Extract the first line through the line containing "From S2P Require Import Prelude." from the listing below, exactly as written.

- Opening Delimiter -

(* ===== verification/RuntimeRotation.v ===== *)
(** * Rotation and reset of the coordinator

    A generation rotation moves the fence, the lease machine, the ledger and the event
    hub together or not at all, and ends every queued command of the old generation.
    Between two turns of the loop no lease is left revoked without its reset. *)

From stdpp Require Import base numbers list option gmap sets strings.
From Stdlib Require Import Lia.
From S2P Require Import Prelude.
From S2P Require Import Identity.
From S2P Require Import Lease.
From S2P Require Import Ledger.
From S2P Require Import Events.
From S2P Require Import RuntimeTypes.
From S2P Require Import Runtime.
From S2P Require Import RuntimeInvariant.
From S2P Require Import RuntimeSimulation.
From S2P Require Import RuntimeProperties.

Local Open Scope N_scope.

Module RuntimeRotation.
Import CoordinatorTask LedgerView RuntimeInvariant RuntimeSimulation.
Section Rotation.
  Context {C R E : Type} `{!CommandEventMapper R E} (clock : nat -> N).
  Context (clock_mono : forall i j, (i <= j)%nat -> clock i <= clock j).
  Implicit Types (s : CoordinatorTask.t C R E) (k : ActiveKey.t).

#[local] Abbreviation time := (RuntimeInvariant.time clock).
#[local] Abbreviation Inv := (RuntimeInvariant.Inv clock).

(** ** Stopping a command of an earlier generation *)

(** What remains of an active command that is stopped. *)
Definition stopped_active (reason : ExecutionStop) (a : ActiveCommand.t C R) :
    option (ActiveCommand.t C R) :=
  match ActiveCommand.phase a with
  | ActivePending => None
  | ActiveRunning => Some (ActiveCommand.request_stop reason a)
  end.

(** Everything but the commands and the clock. *)
Definition same_machines s s' : Prop :=
  generation_fence s' = generation_fence s /\ lease s' = lease s /\ ledger s' = ledger s /\
  events s' = events s /\ live_events s' = live_events s /\ tasks s' = tasks s /\
  running s' = running s /\ active_reset s' = active_reset s /\
  reset_failed s' = reset_failed s /\ shutting_down s' = shutting_down s.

- Closing Delimiter -

**Answer**:
(* ===== verification/RuntimeRotation.v ===== *)
(** * Rotation and reset of the coordinator

    A generation rotation moves the fence, the lease machine, the ledger and the event
    hub together or not at all, and ends every queued command of the old generation.
    Between two turns of the loop no lease is left revoked without its reset. *)

From stdpp Require Import base numbers list option gmap sets strings.
From Stdlib Require Import Lia.
From S2P Require Import Prelude.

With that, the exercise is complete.